Stored data:
------------------------------------------------------------------------
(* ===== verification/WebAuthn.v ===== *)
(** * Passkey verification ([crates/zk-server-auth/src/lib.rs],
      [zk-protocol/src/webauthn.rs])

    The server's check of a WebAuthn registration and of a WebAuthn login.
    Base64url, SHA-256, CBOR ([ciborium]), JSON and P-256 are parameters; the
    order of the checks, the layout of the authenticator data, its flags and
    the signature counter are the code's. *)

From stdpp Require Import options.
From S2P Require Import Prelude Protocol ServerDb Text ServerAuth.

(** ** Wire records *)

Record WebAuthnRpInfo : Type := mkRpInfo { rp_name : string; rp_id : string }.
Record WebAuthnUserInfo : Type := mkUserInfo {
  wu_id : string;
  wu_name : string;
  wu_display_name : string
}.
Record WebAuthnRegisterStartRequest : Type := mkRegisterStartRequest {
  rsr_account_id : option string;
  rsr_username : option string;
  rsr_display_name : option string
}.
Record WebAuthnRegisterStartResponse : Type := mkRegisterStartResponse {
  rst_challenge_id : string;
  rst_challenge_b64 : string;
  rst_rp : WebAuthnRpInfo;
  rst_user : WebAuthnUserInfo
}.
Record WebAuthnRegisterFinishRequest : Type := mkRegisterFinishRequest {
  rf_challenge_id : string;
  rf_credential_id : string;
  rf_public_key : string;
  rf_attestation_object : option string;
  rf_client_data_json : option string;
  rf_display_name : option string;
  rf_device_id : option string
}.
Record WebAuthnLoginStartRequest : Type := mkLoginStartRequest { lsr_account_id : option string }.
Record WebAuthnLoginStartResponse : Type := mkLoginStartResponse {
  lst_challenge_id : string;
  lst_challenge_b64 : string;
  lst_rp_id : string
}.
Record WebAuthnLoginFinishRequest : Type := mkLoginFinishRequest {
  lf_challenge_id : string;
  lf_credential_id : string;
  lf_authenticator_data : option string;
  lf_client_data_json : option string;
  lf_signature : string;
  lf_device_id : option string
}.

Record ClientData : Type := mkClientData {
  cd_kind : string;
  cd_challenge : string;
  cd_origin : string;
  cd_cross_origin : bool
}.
------------------------------------------------------------------------
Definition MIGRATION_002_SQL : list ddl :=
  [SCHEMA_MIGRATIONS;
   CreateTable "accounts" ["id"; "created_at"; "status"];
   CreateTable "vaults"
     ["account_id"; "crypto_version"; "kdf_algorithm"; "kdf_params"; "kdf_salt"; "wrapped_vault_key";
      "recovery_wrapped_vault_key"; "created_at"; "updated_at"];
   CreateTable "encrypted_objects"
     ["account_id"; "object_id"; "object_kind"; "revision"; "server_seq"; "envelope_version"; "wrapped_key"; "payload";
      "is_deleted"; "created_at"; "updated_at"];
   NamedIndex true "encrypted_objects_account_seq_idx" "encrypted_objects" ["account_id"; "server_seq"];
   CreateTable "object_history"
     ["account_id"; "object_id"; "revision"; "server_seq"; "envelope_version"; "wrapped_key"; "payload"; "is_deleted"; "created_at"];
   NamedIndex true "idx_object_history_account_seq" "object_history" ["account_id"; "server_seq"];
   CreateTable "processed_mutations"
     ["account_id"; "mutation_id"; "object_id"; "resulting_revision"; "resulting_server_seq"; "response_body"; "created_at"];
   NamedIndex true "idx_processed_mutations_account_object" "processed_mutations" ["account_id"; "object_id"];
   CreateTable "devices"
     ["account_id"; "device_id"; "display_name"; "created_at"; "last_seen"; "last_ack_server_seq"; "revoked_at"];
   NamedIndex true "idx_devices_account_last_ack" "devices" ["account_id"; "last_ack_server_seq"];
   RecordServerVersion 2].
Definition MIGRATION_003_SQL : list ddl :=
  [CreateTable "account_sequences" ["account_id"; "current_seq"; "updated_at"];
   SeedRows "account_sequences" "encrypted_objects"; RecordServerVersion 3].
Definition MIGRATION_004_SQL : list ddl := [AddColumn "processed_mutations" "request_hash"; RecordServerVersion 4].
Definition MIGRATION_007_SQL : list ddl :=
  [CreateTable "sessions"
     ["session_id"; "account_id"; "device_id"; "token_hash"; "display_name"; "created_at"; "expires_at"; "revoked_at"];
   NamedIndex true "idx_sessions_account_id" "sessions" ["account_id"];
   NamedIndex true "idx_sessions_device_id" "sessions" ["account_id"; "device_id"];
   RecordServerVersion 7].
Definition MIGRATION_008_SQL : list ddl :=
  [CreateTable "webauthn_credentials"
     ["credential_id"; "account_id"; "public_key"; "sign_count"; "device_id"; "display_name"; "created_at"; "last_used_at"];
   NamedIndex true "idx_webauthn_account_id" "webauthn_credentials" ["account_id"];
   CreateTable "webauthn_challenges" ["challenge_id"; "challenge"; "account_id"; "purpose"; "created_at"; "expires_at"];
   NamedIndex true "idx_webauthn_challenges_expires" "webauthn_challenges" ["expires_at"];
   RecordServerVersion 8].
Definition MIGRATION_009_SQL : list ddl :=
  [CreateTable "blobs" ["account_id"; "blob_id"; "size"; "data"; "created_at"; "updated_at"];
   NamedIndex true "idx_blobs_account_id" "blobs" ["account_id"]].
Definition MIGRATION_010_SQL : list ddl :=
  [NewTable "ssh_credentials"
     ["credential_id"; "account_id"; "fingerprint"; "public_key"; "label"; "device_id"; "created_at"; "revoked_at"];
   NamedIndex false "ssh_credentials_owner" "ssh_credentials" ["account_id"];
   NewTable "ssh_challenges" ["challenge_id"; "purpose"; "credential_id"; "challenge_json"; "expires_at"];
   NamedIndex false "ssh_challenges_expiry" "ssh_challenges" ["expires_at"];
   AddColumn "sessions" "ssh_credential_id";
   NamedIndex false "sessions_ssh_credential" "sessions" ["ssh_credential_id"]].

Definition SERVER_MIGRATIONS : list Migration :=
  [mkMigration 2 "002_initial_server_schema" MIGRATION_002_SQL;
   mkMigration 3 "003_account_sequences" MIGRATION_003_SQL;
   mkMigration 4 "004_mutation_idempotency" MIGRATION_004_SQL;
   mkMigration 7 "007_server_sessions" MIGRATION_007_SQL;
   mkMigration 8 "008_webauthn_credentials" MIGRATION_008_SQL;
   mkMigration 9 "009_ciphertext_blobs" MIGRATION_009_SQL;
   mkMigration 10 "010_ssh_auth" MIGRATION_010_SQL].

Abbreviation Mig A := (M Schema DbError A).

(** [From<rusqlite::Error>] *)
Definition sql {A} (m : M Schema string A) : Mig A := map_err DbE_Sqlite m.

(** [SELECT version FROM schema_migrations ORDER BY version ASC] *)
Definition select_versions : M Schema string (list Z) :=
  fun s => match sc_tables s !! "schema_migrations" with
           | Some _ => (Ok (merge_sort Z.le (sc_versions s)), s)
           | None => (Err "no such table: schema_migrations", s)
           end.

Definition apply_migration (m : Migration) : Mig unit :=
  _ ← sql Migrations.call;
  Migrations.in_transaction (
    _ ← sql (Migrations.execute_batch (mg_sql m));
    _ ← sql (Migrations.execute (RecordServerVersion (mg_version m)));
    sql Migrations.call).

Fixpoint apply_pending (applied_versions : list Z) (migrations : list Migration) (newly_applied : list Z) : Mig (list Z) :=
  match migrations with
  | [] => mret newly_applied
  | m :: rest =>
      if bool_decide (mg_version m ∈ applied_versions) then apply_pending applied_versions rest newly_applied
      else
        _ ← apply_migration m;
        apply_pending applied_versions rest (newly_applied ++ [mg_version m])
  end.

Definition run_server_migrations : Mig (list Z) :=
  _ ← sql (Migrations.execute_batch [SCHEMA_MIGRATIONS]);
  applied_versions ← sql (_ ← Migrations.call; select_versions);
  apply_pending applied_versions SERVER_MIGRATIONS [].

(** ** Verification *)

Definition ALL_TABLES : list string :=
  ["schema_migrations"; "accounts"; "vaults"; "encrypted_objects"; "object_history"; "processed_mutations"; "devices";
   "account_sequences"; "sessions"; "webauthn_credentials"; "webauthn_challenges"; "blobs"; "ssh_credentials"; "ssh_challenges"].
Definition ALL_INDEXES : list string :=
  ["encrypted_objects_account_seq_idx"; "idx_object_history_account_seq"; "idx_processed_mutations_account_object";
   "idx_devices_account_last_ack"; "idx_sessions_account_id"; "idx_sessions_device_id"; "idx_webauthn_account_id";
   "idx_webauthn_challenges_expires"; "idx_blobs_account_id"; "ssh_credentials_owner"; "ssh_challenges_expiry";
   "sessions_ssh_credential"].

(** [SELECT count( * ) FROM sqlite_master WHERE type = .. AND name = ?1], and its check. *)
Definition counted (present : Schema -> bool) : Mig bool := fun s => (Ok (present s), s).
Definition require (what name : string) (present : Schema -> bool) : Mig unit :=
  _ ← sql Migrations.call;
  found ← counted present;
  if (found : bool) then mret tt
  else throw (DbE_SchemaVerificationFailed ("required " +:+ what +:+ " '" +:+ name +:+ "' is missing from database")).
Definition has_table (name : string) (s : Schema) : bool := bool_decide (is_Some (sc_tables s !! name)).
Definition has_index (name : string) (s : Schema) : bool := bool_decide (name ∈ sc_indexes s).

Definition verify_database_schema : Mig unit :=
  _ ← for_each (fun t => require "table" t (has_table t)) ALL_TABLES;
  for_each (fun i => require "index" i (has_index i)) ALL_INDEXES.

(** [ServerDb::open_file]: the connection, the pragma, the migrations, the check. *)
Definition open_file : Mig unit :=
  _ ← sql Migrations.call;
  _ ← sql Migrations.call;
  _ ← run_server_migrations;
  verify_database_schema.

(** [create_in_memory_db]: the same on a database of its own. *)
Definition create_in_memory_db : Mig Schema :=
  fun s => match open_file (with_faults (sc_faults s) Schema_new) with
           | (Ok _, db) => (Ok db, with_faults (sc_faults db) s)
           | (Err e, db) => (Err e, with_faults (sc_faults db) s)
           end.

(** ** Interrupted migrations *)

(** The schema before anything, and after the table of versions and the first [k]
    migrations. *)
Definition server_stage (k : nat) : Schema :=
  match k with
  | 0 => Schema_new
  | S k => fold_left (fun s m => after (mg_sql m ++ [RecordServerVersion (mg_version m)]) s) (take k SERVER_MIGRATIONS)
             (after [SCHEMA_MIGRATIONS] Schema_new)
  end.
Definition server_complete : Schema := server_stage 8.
------------------------------------------------------------------------
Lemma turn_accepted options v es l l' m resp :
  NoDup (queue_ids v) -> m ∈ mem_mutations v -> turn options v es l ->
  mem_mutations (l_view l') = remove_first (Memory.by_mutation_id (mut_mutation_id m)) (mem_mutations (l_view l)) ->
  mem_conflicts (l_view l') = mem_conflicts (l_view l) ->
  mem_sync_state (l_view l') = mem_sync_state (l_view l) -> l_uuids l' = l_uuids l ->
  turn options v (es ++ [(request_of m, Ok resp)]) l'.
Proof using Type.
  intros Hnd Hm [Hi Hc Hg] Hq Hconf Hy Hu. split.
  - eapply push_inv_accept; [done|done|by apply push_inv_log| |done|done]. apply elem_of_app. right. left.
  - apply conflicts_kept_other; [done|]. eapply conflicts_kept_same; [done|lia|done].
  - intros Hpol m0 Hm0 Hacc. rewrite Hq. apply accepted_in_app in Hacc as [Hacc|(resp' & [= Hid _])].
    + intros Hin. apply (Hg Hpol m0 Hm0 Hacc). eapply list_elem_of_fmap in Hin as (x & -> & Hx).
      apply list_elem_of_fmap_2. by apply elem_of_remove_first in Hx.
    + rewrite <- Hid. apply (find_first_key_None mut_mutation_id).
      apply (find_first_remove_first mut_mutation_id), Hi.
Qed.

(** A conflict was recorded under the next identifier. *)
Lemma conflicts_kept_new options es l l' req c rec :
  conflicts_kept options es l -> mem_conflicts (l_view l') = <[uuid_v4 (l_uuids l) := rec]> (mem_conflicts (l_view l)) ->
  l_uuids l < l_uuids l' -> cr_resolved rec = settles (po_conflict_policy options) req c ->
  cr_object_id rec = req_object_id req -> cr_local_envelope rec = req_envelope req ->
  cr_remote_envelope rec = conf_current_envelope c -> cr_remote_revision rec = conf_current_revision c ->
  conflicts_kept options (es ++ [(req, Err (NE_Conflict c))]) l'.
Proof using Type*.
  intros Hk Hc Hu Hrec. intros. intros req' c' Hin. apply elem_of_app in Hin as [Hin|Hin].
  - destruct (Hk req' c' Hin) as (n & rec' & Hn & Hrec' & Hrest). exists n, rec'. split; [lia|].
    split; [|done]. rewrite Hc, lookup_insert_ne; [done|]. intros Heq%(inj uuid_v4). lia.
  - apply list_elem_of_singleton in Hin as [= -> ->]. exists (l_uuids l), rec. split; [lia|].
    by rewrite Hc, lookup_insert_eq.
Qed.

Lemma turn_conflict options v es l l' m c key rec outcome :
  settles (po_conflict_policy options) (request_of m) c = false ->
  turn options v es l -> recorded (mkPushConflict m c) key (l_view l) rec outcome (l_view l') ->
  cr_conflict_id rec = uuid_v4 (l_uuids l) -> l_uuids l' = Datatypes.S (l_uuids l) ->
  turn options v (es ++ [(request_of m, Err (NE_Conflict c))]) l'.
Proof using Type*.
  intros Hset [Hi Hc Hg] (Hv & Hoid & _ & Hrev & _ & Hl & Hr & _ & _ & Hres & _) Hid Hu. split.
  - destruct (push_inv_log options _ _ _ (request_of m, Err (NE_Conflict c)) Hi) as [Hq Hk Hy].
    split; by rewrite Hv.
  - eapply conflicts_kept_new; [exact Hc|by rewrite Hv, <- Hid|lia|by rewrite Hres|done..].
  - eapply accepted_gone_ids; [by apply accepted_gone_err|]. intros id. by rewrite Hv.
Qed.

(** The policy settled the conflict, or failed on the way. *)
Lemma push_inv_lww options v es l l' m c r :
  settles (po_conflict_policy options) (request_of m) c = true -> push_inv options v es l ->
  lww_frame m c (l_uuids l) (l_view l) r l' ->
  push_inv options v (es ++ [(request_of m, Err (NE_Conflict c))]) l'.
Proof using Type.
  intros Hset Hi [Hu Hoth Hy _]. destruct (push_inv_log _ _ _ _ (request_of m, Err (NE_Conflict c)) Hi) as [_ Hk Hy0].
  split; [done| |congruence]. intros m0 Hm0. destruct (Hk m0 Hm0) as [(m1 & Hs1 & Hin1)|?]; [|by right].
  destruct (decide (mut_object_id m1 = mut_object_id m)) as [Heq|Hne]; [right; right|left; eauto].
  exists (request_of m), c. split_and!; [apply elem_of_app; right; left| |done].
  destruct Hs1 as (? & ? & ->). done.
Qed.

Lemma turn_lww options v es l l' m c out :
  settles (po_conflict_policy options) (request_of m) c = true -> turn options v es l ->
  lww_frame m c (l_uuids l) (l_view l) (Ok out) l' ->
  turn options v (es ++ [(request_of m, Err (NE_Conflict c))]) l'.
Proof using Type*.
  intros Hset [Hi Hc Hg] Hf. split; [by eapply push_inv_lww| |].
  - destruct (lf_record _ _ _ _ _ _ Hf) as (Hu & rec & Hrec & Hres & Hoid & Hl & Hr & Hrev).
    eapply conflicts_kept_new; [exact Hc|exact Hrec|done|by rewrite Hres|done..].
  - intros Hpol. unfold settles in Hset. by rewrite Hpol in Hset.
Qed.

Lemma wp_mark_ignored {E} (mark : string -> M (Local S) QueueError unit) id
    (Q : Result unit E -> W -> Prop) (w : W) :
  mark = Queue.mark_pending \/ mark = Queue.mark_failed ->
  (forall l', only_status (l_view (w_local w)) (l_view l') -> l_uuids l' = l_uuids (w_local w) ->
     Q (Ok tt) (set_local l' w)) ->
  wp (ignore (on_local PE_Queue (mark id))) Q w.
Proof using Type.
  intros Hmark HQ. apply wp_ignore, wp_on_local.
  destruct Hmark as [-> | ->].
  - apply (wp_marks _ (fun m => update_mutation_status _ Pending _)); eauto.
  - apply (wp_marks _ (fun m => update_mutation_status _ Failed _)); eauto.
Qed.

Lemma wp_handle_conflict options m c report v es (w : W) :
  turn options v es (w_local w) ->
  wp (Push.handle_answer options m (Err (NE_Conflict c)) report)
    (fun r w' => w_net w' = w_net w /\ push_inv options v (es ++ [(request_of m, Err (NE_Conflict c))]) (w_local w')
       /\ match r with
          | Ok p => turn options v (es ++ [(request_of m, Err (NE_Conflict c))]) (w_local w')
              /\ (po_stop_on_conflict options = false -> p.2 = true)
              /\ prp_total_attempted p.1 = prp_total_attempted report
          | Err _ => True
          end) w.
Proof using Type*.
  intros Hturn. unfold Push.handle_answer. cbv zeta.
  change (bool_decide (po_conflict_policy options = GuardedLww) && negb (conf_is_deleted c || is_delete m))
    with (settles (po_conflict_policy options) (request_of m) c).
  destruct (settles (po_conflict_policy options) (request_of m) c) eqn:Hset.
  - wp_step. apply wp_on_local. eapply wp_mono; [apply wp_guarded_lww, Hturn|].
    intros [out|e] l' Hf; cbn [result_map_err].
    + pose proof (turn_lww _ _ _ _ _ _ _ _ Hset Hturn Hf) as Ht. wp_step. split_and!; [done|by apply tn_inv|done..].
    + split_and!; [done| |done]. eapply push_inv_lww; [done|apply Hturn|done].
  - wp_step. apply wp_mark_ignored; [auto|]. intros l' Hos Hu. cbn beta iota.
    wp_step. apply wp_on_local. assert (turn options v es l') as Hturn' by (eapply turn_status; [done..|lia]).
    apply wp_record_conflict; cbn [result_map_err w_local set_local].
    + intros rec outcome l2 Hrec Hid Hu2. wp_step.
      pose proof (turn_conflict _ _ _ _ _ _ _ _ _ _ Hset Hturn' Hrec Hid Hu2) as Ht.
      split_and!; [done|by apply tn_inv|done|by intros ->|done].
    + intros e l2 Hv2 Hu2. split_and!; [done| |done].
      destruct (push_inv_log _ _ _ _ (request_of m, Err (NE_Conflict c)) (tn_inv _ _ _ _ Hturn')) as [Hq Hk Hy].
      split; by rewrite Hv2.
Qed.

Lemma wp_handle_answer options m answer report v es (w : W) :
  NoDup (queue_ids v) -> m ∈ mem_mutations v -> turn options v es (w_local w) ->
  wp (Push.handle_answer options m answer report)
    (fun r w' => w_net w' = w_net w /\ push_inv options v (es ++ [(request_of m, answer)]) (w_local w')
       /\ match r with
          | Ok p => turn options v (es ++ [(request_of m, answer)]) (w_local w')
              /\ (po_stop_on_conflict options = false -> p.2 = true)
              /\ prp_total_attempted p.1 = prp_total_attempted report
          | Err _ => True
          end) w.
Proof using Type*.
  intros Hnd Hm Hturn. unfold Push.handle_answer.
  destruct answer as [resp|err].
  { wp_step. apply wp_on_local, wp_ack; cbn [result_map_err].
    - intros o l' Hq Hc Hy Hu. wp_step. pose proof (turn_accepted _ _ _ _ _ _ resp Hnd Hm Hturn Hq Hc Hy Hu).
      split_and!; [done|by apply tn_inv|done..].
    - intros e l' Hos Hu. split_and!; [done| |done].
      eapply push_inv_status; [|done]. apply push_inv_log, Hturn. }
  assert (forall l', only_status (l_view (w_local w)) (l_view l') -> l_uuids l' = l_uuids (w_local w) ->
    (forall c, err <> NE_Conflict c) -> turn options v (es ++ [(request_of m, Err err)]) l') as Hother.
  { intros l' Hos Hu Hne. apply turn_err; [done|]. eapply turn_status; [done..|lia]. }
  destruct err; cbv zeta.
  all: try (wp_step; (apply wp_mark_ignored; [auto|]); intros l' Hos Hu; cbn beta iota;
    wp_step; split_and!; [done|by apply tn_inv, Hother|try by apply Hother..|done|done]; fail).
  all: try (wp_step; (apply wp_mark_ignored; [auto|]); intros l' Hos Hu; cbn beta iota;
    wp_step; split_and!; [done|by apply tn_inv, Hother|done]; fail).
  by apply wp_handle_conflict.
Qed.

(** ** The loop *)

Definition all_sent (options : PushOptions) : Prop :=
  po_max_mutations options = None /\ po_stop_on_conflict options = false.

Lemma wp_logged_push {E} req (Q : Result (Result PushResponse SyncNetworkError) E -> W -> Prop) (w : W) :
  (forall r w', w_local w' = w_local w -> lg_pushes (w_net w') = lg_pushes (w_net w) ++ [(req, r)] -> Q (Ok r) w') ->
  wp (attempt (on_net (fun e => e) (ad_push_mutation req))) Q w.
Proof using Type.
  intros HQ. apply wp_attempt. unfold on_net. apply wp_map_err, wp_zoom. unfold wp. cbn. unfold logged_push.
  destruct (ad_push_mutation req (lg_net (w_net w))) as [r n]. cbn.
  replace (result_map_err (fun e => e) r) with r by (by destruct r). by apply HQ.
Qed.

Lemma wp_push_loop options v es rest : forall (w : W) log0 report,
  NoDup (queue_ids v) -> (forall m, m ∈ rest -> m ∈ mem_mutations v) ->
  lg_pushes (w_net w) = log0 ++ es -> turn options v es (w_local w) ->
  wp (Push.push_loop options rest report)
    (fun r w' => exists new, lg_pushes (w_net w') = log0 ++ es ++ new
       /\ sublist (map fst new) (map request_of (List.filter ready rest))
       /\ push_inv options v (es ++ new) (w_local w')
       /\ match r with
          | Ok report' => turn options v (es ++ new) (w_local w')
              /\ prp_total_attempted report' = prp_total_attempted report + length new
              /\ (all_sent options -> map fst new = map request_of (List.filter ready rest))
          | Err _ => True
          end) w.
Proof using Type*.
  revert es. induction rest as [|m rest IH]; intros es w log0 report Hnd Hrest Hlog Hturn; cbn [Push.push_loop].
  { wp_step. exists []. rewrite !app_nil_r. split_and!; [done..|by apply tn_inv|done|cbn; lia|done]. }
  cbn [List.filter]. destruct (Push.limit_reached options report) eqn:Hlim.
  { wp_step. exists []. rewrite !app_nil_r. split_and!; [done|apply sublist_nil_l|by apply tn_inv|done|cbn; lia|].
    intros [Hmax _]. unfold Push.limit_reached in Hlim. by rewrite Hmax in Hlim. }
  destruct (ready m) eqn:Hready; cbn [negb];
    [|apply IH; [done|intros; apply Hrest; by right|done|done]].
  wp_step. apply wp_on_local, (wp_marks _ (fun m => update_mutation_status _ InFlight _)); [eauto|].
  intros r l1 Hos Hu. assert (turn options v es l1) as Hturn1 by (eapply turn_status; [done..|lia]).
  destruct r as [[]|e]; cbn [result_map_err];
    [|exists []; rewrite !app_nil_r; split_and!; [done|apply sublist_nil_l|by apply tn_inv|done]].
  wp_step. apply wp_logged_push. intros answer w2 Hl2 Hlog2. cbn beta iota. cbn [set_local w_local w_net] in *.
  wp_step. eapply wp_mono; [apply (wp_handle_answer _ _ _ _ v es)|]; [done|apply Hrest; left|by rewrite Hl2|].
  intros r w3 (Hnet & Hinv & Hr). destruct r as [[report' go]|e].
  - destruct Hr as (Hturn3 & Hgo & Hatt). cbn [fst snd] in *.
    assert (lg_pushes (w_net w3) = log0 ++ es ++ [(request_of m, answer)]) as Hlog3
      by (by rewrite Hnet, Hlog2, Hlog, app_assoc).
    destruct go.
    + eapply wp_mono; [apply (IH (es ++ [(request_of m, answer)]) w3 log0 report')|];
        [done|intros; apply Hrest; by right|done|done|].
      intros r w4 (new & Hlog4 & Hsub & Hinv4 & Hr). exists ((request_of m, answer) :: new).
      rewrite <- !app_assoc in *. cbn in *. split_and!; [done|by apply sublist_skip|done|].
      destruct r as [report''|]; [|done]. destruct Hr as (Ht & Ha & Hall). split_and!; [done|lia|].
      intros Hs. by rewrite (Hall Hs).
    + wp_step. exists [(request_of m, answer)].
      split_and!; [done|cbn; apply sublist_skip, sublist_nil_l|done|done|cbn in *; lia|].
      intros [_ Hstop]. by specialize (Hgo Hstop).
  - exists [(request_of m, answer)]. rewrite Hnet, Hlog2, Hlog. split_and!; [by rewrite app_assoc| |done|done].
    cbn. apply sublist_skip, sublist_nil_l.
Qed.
------------------------------------------------------------------------
*Exercise*
Note each line above that holds "ServerDb", then copy all of them.

*Task response*
From S2P Require Import Prelude Protocol ServerDb Text ServerAuth.
(** [ServerDb::open_file]: the connection, the pragma, the migrations, the check. *)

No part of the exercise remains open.